Google Cloud Professional Machine Learning Engineer — Question 268
Your work for a textile manufacturing company. Your company has hundreds of machines, and each machine has many sensors. Your team used the sensory data to build hundreds of ML models that detect machine anomalies. Models are retrained daily, and you need to deploy these models in a cost-effective way. The models must operate 24/7 without downtime and make sub millisecond predictions. What should you do?
Answer options
- A. Deploy a Dataflow batch pipeline and a Vertex AI Prediction endpoint.

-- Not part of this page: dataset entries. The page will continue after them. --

(** X11. [_resumeAndRemoveListeners], the handler of the user input
    events, returns on an engine whose state, context and queue agree,
    and in spite of its name leaves the listeners registered (it adds
    them again); on a suspended engine it starts the resumption. *)
Theorem user_input_resumes (e : Engine) :
  consistent e →
  let r := _resumeAndRemoveListeners e in
  fst r = inr tt ∧ inputListeners (snd r) = true ∧ consistent (snd r) ∧
  (_state e = Suspended →
     _state (snd r) = Resuming ∧ inFlight (snd r) = [ResumeInFlight] ∧
     trace (snd r) = trace e ++ [Entered Resuming]).
Proof.
  intros H r. subst r. unfold _resumeAndRemoveListeners, bind.
  destruct (perform_consistent CallResume e H) as [Hr Hc]. unfold perform in Hr, Hc.
  split; [|split; [|split]].
  - destruct (resume e) as [[err|[]] e']; [discriminate|reflexivity].
  - destruct (resume e) as [[err|[]] e']; [discriminate|reflexivity].
  - destruct (resume e) as [[err|[]] e']; [discriminate|]. exact Hc.
  - intros Hs.
    assert (∃ cst now, _context e = Some (mkContext cst [] now)) as (cst & now & Hx).
    { revert H. unfold consistent, inFlight. rewrite Hs.
      destruct (_context e) as [[cst fl now]|]; simpl; [|by intros ([? ?] & _)].
      intros (_ & -> & _). by eexists _, _. }
    rewrite <- (rebuilt_same e) at 1 2 3. rewrite Hs, Hx, resume_suspended.
    by repeat split.
Qed.

Lemma user_input_resumes_witness :
  let e := performAll [CallSuspend; ContextSettles] readyEngine in
  inputListeners e = false ∧
  inputListeners (snd (_resumeAndRemoveListeners e)) = true ∧
  _state (snd (_resumeAndRemoveListeners e)) = Resuming.
Proof.
  assert (consistent readyEngine) as H0.
  { unfold consistent; simpl. split; [by eexists|]. by split. }
  pose proof (performAll_consistent [CallSuspend; ContextSettles] readyEngine H0) as H.
  destruct (user_input_resumes _ H) as (_ & H1 & _ & H2).
  split; [reflexivity|]. split; [exact H1|]. apply H2. reflexivity.
Defined.

End EngineLifecycleSpec.

(** ** Properties of [unload], [releaseForGroup] and [dispose] *)

Module LoaderReleaseSpec.
Import Pool Js Loader LoaderRelease LoaderSpec.

Lemma indexOf_middle (x : BufferingAudio) (pre suf : list BufferingAudio) :
  x ∉ pre → Loader.indexOf x (pre ++ x :: suf) = Some (length pre).
Proof.
  induction pre as [|y pre IH]; simpl; intros Hn.
  - by rewrite decide_True.
  - apply not_elem_of_cons in Hn as [Hne Hn].
    rewrite decide_False by done. by rewrite IH.
Qed.

Lemma delete_middle {A} (x : A) (pre suf : list A) :
  delete (length pre) (pre ++ x :: suf) = pre ++ suf.
Proof. induction pre as [|y pre IH]; simpl; [done|]. by rewrite IH. Qed.

Lemma spliceOut_middle (x : BufferingAudio) (pre suf : list BufferingAudio) :
  x ∉ pre → spliceOut x (pre ++ x :: suf) = pre ++ suf.
Proof.
  intros Hn. unfold spliceOut. by rewrite indexOf_middle, delete_middle.
Qed.

Lemma forEachLive_beyond (i m : nat) f p b au pr n :
  length b ≤ i →
  forEachLive (seq i m) f (mkLoader (Some p) (Some b) false au pr n)
  = (inr tt, mkLoader (Some p) (Some b) false au pr n).
Proof.
  revert i. induction m as [|m IH]; intros i Hi; simpl; [done|].
  unfold bind at 1. unfold getBuffering at 1. simpl.
  rewrite lookup_ge_None_2 by done. unfold bind at 1, ret at 1.
  apply IH. lia.
Qed.

Lemma forEachLive_cleanUp (m : nat) (pre suf : list BufferingAudio) p au pr n :
  NoDup (pre ++ suf) → length suf ≤ m →
  forEachLive (seq (length pre) m) _cleanUp
              (mkLoader (Some p) (Some (pre ++ suf)) false au pr n)
  = (inr tt, mkLoader (Some p) (Some (pre ++ oddIndexed suf)) false au pr n).
Proof.
  revert pre suf. induction m as [|m IH]; intros pre suf Hnd Hm.
  - destruct suf; [done|simpl in Hm; lia].
  - destruct suf as [|x suf].
    + apply forEachLive_beyond. rewrite length_app; simpl; lia.
    + cbn [seq forEachLive]. unfold bind at 1. unfold getBuffering at 1.
      cbn [_bufferingAudios].
      rewrite list_lookup_middle by done.
      unfold bind at 1. rewrite cleanUp_live.
      apply NoDup_app in Hnd as (Hpre & Hdisj & Hsuf).
      apply NoDup_cons in Hsuf as [Hx Hsuf].
      rewrite spliceOut_middle
        by (intros Hin; apply (Hdisj _ Hin); apply list_elem_of_here).
      destruct suf as [|y suf].
      * apply forEachLive_beyond. rewrite length_app; simpl; lia.
      * change (oddIndexed (x :: y :: suf)) with (y :: oddIndexed suf).
        replace (pre ++ y :: suf) with ((pre ++ [y]) ++ suf)
          by (by rewrite <- app_assoc).
        replace (pre ++ y :: oddIndexed suf) with ((pre ++ [y]) ++ oddIndexed suf)
          by (by rewrite <- app_assoc).
        replace (S (length pre)) with (length (pre ++ [y]))
          by (rewrite length_app; simpl; lia).
        apply IH; [|simpl in Hm; lia].
        apply NoDup_cons in Hsuf as [Hy Hsuf].
        apply NoDup_app. split; [|split; [|done]].
        -- apply NoDup_app. split; [done|]. split; [|apply NoDup_singleton].
           intros z Hz Hz'. apply list_elem_of_singleton in Hz'. subst z.
           apply (Hdisj _ Hz). apply list_elem_of_further, list_elem_of_here.
        -- intros z Hz Hz'. apply elem_of_app in Hz as [Hz|Hz].
           ++ apply (Hdisj _ Hz). by do 2 apply list_elem_of_further.
           ++ apply list_elem_of_singleton in Hz. by subst z.
Qed.
(** X14. Away from the ends of the [int64] range, the age that [JSON]
    prints is the time since the last attempt rounded to a whole number
    of seconds: a multiple of one second, at most half a second away
    from the exact duration. *)
Theorem age_is_rounded_to_seconds (clock t : Time) :
  - 2 ^ 62 <= clock - t <= 2 ^ 62 ->
  let age := Round (Since clock t) Second in
  age mod Second = 0 /\ Z.abs (age - (clock - t)) * 2 <= Second.
Proof.
  intros Hrange. cbv zeta.
  pose proof (eq_refl : 2 ^ 62 = 4611686018427387904) as P62.
  pose proof (eq_refl : 2 ^ 63 = 9223372036854775808) as P63.
  assert (Hsince : Since clock t = clock - t).
  { unfold Since, Sub, minDuration, maxDuration.
    destruct (clock - t <? - 2 ^ 63) eqn:E1; [apply Z.ltb_lt in E1; lia |].
    destruct (2 ^ 63 - 1 <? clock - t) eqn:E2;
      [apply Z.ltb_lt in E2; lia | reflexivity]. }
  rewrite Hsince. set (d := clock - t) in *.
  assert (Hsecond : Second = 1000000000) by reflexivity.
  unfold Round. rewrite Hsecond.
  change (1000000000 <=? 0) with false. cbv iota.
  pose proof (Z.quot_rem' d 1000000000) as Hqr.
  destruct (d <? 0) eqn:Hneg.
  - apply Z.ltb_lt in Hneg.
    assert (Hr : -1000000000 < Z.rem d 1000000000 <= 0).
    { pose proof (Z.rem_bound_pos (- d) 1000000000 ltac:(lia) ltac:(lia))
        as Hb.
      rewrite Z.rem_opp_l' in Hb. lia. }
    rewrite lessThanHalf_spec by lia.
    destruct (- Z.rem d 1000000000 + - Z.rem d 1000000000 <? 1000000000)
      eqn:Hhalf.
    + apply Z.ltb_lt in Hhalf. rewrite wrap64_small by lia.
      split; [| lia].
      replace (d + - Z.rem d 1000000000)
        with (Z.quot d 1000000000 * 1000000000) by lia.
      apply Z.mod_mul; lia.
    + apply Z.ltb_ge in Hhalf. rewrite wrap64_small by lia.
      destruct (d - 1000000000 + - Z.rem d 1000000000 <? d) eqn:Hlt;
        [| apply Z.ltb_ge in Hlt; lia].
      split; [| lia].
      replace (d - 1000000000 + - Z.rem d 1000000000)
        with ((Z.quot d 1000000000 - 1) * 1000000000) by lia.
      apply Z.mod_mul; lia.
  - apply Z.ltb_ge in Hneg.
    assert (Hr : 0 <= Z.rem d 1000000000 < 1000000000).
    { apply Z.rem_bound_pos; lia. }
    rewrite lessThanHalf_spec by lia.
    destruct (Z.rem d 1000000000 + Z.rem d 1000000000 <? 1000000000)
      eqn:Hhalf.
    + apply Z.ltb_lt in Hhalf. rewrite wrap64_small by lia.
      split; [| lia].
      replace (d - Z.rem d 1000000000)
        with (Z.quot d 1000000000 * 1000000000) by lia.
      apply Z.mod_mul; lia.
    + apply Z.ltb_ge in Hhalf. rewrite wrap64_small by lia.
      destruct (d <? d + 1000000000 - Z.rem d 1000000000) eqn:Hlt;
        [| apply Z.ltb_ge in Hlt; lia].
      split; [| lia].
      replace (d + 1000000000 - Z.rem d 1000000000)
        with ((Z.quot d 1000000000 + 1) * 1000000000) by lia.
      apply Z.mod_mul; lia.
Qed.

End AgeProperties.

(** ** The information providers: unknown names *)
Section InfoProperties.
Import Info.

(** X15. For a name outside [ListProviders], [ValidateProvider] returns
    an error that wraps [ErrUnknownProvider] and whose text is "unknown
    public IP information provider: " followed by the name. *)
Theorem ValidateProvider_names_the_unknown_provider
    (errorsText : sentinel -> string) (provider : Provider) :
  ~ In provider ListProviders ->
  exists err,
    ValidateProvider provider = Some err /\
    Is err ErrUnknownProvider = true /\
    Error errorsText err =
      "unknown public IP information provider: " ++ provider.
Proof.
  intros Hunknown.
  destruct (ValidateProvider provider) as [err |] eqn:E.
  - unfold ValidateProvider in E.
    destruct (known provider ListProviders); [discriminate |].
    injection E as <-. eexists. repeat split.
  - apply ValidateProvider_nil in E. contradiction.
Qed.

(** X16. [newProvider] panics exactly on the names that
    [ValidateProvider] rejects, with the text "provider <name> not
    implemented"; on the others it returns. *)
Theorem newProvider_panics_iff_not_validated
    {C I : Type} {K : Constructors C I} (providerName : Provider)
    (client : C) :
  (ValidateProvider providerName <> None <->
   newProvider providerName client =
   Panicked ("provider " ++ providerName ++ " not implemented")) /\
  (ValidateProvider providerName <> None <->
   forall provider : I,
     newProvider providerName client <> Returned provider).
Proof.
  unfold ValidateProvider, newProvider, ListProviders. cbn [known].
  destruct (String.eqb providerName Ipinfo).
  - split; split.
    + intros Hbad. now elim Hbad.
    + intros E. discriminate E.
    + intros Hbad. now elim Hbad.
    + intros Hall. now elim (Hall (newIpinfo client)).
  - destruct (String.eqb providerName IP2Location).
    + split; split.
      * intros Hbad. now elim Hbad.
      * intros E. discriminate E.
      * intros Hbad. now elim Hbad.
      * intros Hall. now elim (Hall (newIP2Location client)).
    + split; split.
      * reflexivity.
      * intros _ E. discriminate E.
      * intros _ provider E. discriminate E.
      * intros _ E. discriminate E.
Qed.
(** [Math.round]: the integer nearest to [x], halves towards plus
    infinity, computed exactly; -0 for [x] from -0.5 up to -0. NaN, the
    infinities and the zeros are returned as they are. *)
Definition Math_round (x : float) : float :=
  match x with
  | S754_finite s m e =>
      let n := if s then Z.neg m else Z.pos m in
      let r :=
        match e with
        | Z.neg k => (2 * n + 2 ^ Z.pos k) / 2 ^ (Z.pos k + 1)
        | _ => n * 2 ^ e
        end in
      if r =? 0 then S754_zero s else of_Z r
  | _ => x
  end.

(** The accumulator [totalScore] at the end of the callback. [rating] is
    [restaurant.rating], [rank_score] is [restaurant.ai_summary?.rank_score]
    and [price_level] is [restaurant.price_level]; [None] is a value that
    is undefined or null. *)
Definition totalScore (max_price : float)
  (rating rank_score price_level : option float) : float :=
  let totalScore := of_Z 0 in
  let totalScore :=
    match rating with
    | Some x =>
        if truthy x then add totalScore (mul (div x (of_Z 5)) (of_Z 50))
        else totalScore
    | None => totalScore
    end in
  let totalScore :=
    match rank_score with
    | Some x =>
        if truthy x then add totalScore (mul (div x (of_Z 100)) (of_Z 30))
        else totalScore
    | None => totalScore
    end in
  let totalScore :=
    match price_level with
    | Some p =>
        if truthy p then
          let priceFit := sub (of_Z 1) (div (Math_abs (sub p max_price)) (of_Z 4)) in
          add totalScore (mul priceFit (of_Z 20))
        else totalScore
    | None => totalScore
    end in
  totalScore.

(** [total_score: Math.round(totalScore)] *)
Definition total_score (max_price : float)
  (rating rank_score price_level : option float) : float :=
  Math_round (totalScore max_price rating rank_score price_level).

(** The formula of the specification, evaluated in the same arithmetic,
    from left to right: price_fit = 1 - |price_level - max_price| / 4, and
    0 if price_level is absent. *)
Definition spec_price_fit (max_price : float) (price_level : option float)
  : float :=
  match price_level with
  | Some p => sub (of_Z 1) (div (Math_abs (sub p max_price)) (of_Z 4))
  | None => of_Z 0
  end.

(** (rating/5 x 50) + (ai_rank_score/100 x 30, or 0 if absent)
    + (price_fit x 20) *)
Definition spec_total_score (max_price : float)
  (rating rank_score price_level : option float) : float :=
  add (add (match rating with
            | Some x => mul (div x (of_Z 5)) (of_Z 50)
            | None => of_Z 0
            end)
           (match rank_score with
            | Some x => mul (div x (of_Z 100)) (of_Z 30)
            | None => of_Z 0
            end))
      (mul (spec_price_fit max_price price_level) (of_Z 20)).

(** The number nearest to the decimal [a / b], for integers that are
    numbers themselves (below 2^53): the division rounds once. *)
Definition decimal (a b : Z) : float := div (of_Z a) (of_Z b).

End Binary64.

(** [r] with its price level removed. *)
Definition without_price_level (r : Restaurant) : Restaurant :=
  {| id := id r;
     place_id := place_id r;
     name := name r;
     rating := rating r;
     price_level := None;
     formatted_address := formatted_address r;
     r_location := r_location r;
     photos := photos r;
     phone_number := phone_number r;
     website := website r;
     types := types r;
     ai_summary := ai_summary r |}.

(** ** Vocabulary of the properties *)

(** The details call for this candidate answers OK with a result. *)
Definition details_available (W : World) (place : Place) : Prop :=
  exists details,
    details_api W (pl_place_id place)
    = FetchJson {| details_status := "OK"; details_result := Some details |}.

(** An optional number lies in a range when it is there. *)
Definition in_range (lo hi : Q) (o : option Q) : Prop :=
  match o with
  | Some x => (lo <= x /\ x <= hi)%Q
  | None => True
  end.



(** A row of the summaries table respects the bounds of its columns:
    the CHECK constraints of the schema, which a NULL passes. *)
Definition in_bounds (row : SummaryRow) : Prop :=
  in_range 0 100 (sr_rank_score row) /\ in_range 0 1 (sr_confidence row).

(** What a run may do to the state between [st] and [st']: a venue row
    is left alone or replaced by one stamped now; a summary row is left
    alone or replaced by the upsert of an object built by [aiSummary_of];
    calls are only added, and a details call is only made for a key that
    had no fresh venue row. *)
Record step (W : World) (st st' : State) : Prop := {
  step_venues :
    forall k,
      restaurants_tbl st' !! k = restaurants_tbl st !! k
      \/ exists row,
           restaurants_tbl st' !! k = Some row /\ rd_cached_at row = Date_now W;
  step_summaries :
    forall k,
      summaries_tbl st' !! k = summaries_tbl st !! k
      \/ exists old analysis,
           summaries_tbl st' !! k
           = Some (summary_row old (aiSummary_of W analysis));
  step_calls :
    exists new,
      calls st' = calls st ++ new
      /\ forall k, In (EvDetails k) new -> fresh_venue W st k = None
}.

(** The calls a run added to the log. *)
Definition new_calls (st st' : State) : list Event :=
  skipn (length (calls st)) (calls st').

Definition is_generate (e : Event) : bool :=
  match e with EvGenerate _ => true | _ => false end.

Definition ge_score (a b : RankedRestaurant) : Prop :=
  total_score b <= total_score a.

Definition has_score (s : Z) (x : RankedRestaurant) : bool :=
  total_score x =? s.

- B. Deploy a Dataflow batch pipeline with the Runlnference API, and use model refresh.
- C. Deploy a Dataflow streaming pipeline and a Vertex AI Prediction endpoint with autoscaling.
- D. Deploy a Dataflow streaming pipeline with the Runlnference API, and use automatic model refresh.
Correct answer: D
Explanation
The correct answer is D because deploying a Dataflow streaming pipeline with the Runlnference API allows for real-time inference and automatic model refresh, ensuring that the models are always up-to-date and can provide predictions with minimal latency. Options A and B focus on batch processing, which is not suitable for 24/7 operation without downtime. Option C, while it mentions autoscaling, still lacks the automatic model refresh aspect that is critical for adapting to new data continuously.